Source information section start

(* ===== verification/SdBalance.v ===== *)
(** * Load balancing: utils/sd/service_discovery_lb.c, sd_select_instance

    The five strategies, what each promises, and the selection that uses them.
    [r] is the answer of the random pool; [airy_random_uint32] reduces it to
    the range it is asked for. *)
From S2P Require Import Prelude CLib Keyed Sd.

Definition UINT32_MAX : Z := 2 ^ 32 - 1.

Definition airy_random_uint32 (r lo hi : Z) : Z :=
  let range := if lo <=? hi then u32 (hi - lo + 1) else 0 in
  if range =? 0 then lo else u32 (lo + r mod range).

(** ** The strategies *)

(** The search from [start], [fuel] instances long. *)
Fixpoint rr_loop (fuel start i : nat) (insts : list sd_instance_t) : option (nat * sd_instance_t) :=
  match fuel with
  | O => None
  | S fuel' =>
      let idx := ((start + i) mod length insts)%nat in
      match insts !! idx with
      | Some x => if healthy x then Some (idx, x) else rr_loop fuel' start (S i) insts
      | None => None
      end
  end.

Definition lb_round_robin (e : sd_service_entry_t) (sd : sd_internal_t) : Z * option sd_instance_t * sd_internal_t :=
  if (instance_count e =? 0)%nat then (AIRY_ENOENT, None, sd)
  else match rr_loop (instance_count e) (Z.to_nat (rr_counter sd mod Z.of_nat (instance_count e))) 0 (instances e) with
       | Some (idx, x) => (AIRY_SUCCESS, Some x, set_rr (Z.of_nat idx + 1) sd)
       | None => (AIRY_ENOENT, None, sd)
       end.

Definition total_weight (insts : list sd_instance_t) : Z :=
  foldl (fun n i => if healthy i then u32 (n + weight i) else n) 0 insts.

Fixpoint weighted_loop (insts : list sd_instance_t) (random_val cumulative : Z) : option sd_instance_t :=
  match insts with
  | [] => None
  | i :: l =>
      if healthy i then
        let cumulative := u32 (cumulative + weight i) in
        if random_val <? cumulative then Some i else weighted_loop l random_val cumulative
      else weighted_loop l random_val cumulative
  end.

Definition lb_weighted (r : Z) (e : sd_service_entry_t) : Z * option sd_instance_t :=
  let total := total_weight (instances e) in
  if total =? 0 then (AIRY_ENOENT, None)
  else match weighted_loop (instances e) (airy_random_uint32 r 0 (total - 1)) 0 with
       | Some i => (AIRY_SUCCESS, Some i)
       | None => match List.find healthy (instances e) with
                 | Some i => (AIRY_SUCCESS, Some i)
                 | None => (AIRY_ENOENT, None)
                 end
       end.

(** The first healthy instance with the least [f] below [UINT32_MAX]. *)
Fixpoint least_loop (f : sd_instance_t -> Z) (insts : list sd_instance_t) (best : option sd_instance_t) (least : Z)
    : option sd_instance_t :=
  match insts with
  | [] => best
  | i :: l =>
      if healthy i && (f i <? least) then least_loop f l (Some i) (f i) else least_loop f l best least
  end.

Definition found (i : option sd_instance_t) : Z * option sd_instance_t :=
  (match i with Some _ => AIRY_SUCCESS | None => AIRY_ENOENT end, i).

Definition lb_least_connection (e : sd_service_entry_t) : Z * option sd_instance_t :=
  found (least_loop active_connections (instances e) None UINT32_MAX).

Definition load_of (i : sd_instance_t) : Z :=
  if 0 <? max_connections i then u32 (active_connections i * 100) / max_connections i else 0.

Definition lb_least_load (e : sd_service_entry_t) : Z * option sd_instance_t :=
  found (least_loop load_of (instances e) None UINT32_MAX).

Fixpoint random_loop (insts : list sd_instance_t) (idx count : Z) : option sd_instance_t :=
  match insts with
  | [] => None
  | i :: l =>
      if healthy i then if count =? idx then Some i else random_loop l idx (count + 1)
      else random_loop l idx count
  end.

Definition healthy_count (insts : list sd_instance_t) : Z :=
  Z.of_nat (length (filter (fun i => healthy i = true) insts)).

Definition lb_random (r : Z) (e : sd_service_entry_t) : Z * option sd_instance_t :=
  let n := healthy_count (instances e) in
  if n =? 0 then (AIRY_ENOENT, None)
  else found (random_loop (instances e) (airy_random_uint32 r 0 (n - 1)) 0).

(** ** Selection *)

Definition count_selection (st : sd_stats_t) : sd_stats_t :=
  Stats (registrations st) (deregistrations st) (discoveries st) (heartbeats st) (expirations st)
    (u64 (lb_selections st + 1)) (active_services st) (active_instances st).
Lemma health_steps clk n id h sd m :
  registry_ok sd -> steps_to (config sd) (spec_health clk n id h (abs sd)) (sd_step clk (UpdateHealth n id h) (sd, m)).
Proof using PlainBackend0.
  intros Hok. unfold sd_step, sd_update_health, quiet_out. destruct (lock_ref_plain n id sd m) as [m1 ->].
  pose proof (write_health_refines sd n id h (clk 0%nat) (clk 1%nat) Hok) as H.
  destruct (find_both sd n id) as [[[[idx e] j] i]|]; cbn [fst snd]; [|by exists AIRY_ENOENT, sd, m1].
  destruct H as [Hok1 Hs]. set (sd1 := write_ref _ _ _ _ _) in *. destruct (commit_plain (Some n) sd1 m1) as [m2 ->].
  case_match; do 3 eexists; (split; [reflexivity|]); split_and!; [exact Hok1|done|exact Hs|exact Hok1|done|exact Hs].
Qed.

Lemma steps_determined cfg x r : steps_to cfg x r ->
  exists o sd' m', r = Done (o, (sd', m')) /\ registry_ok sd' /\ config sd' = cfg /\ determined x o (abs sd').
Proof. intros (rc & sd' & m' & -> & Hok & Hc & ->). by exists (rc, []), sd', m'. Qed.

Lemma sd_step_refines clk o sd m :
  registry_ok sd -> op_wf o ->
  exists r sd' m', sd_step clk o (sd, m) = Done (r, (sd', m')) /\ registry_ok sd' /\ config sd' = config sd /\
    spec_step (config sd) clk o (abs sd) r (abs sd').
Proof using PlainBackend0.
  intros Hok Hwf. destruct o as [getpid n ty i tg deps|n id|n|n max|n id|n id h|n id c]; cbn [spec_step].
  - by apply steps_determined, register_steps.
  - by apply steps_determined, deregister_steps.
  - by apply steps_determined, deregister_all_steps.
  - destruct (discover_refines clk n max sd m Hok) as (rc & l & sd' & m' & Hd & Hok' & Hc & He & Hf).
    cbn [sd_step]. rewrite Hd. cbn [rbind]. exists (rc, l), sd', m'. done.
  - by apply steps_determined, heartbeat_steps.
  - by apply steps_determined, health_steps.
  - by apply steps_determined, connections_steps.
Qed.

Source information section end

Please give an exact copy of the lines above, beginning with the line containing "(** The search" and running through the line containing "let idx := ((start", and of no other lines.

(** The search from [start], [fuel] instances long. *)
Fixpoint rr_loop (fuel start i : nat) (insts : list sd_instance_t) : option (nat * sd_instance_t) :=
  match fuel with
  | O => None
  | S fuel' =>
      let idx := ((start + i) mod length insts)%nat in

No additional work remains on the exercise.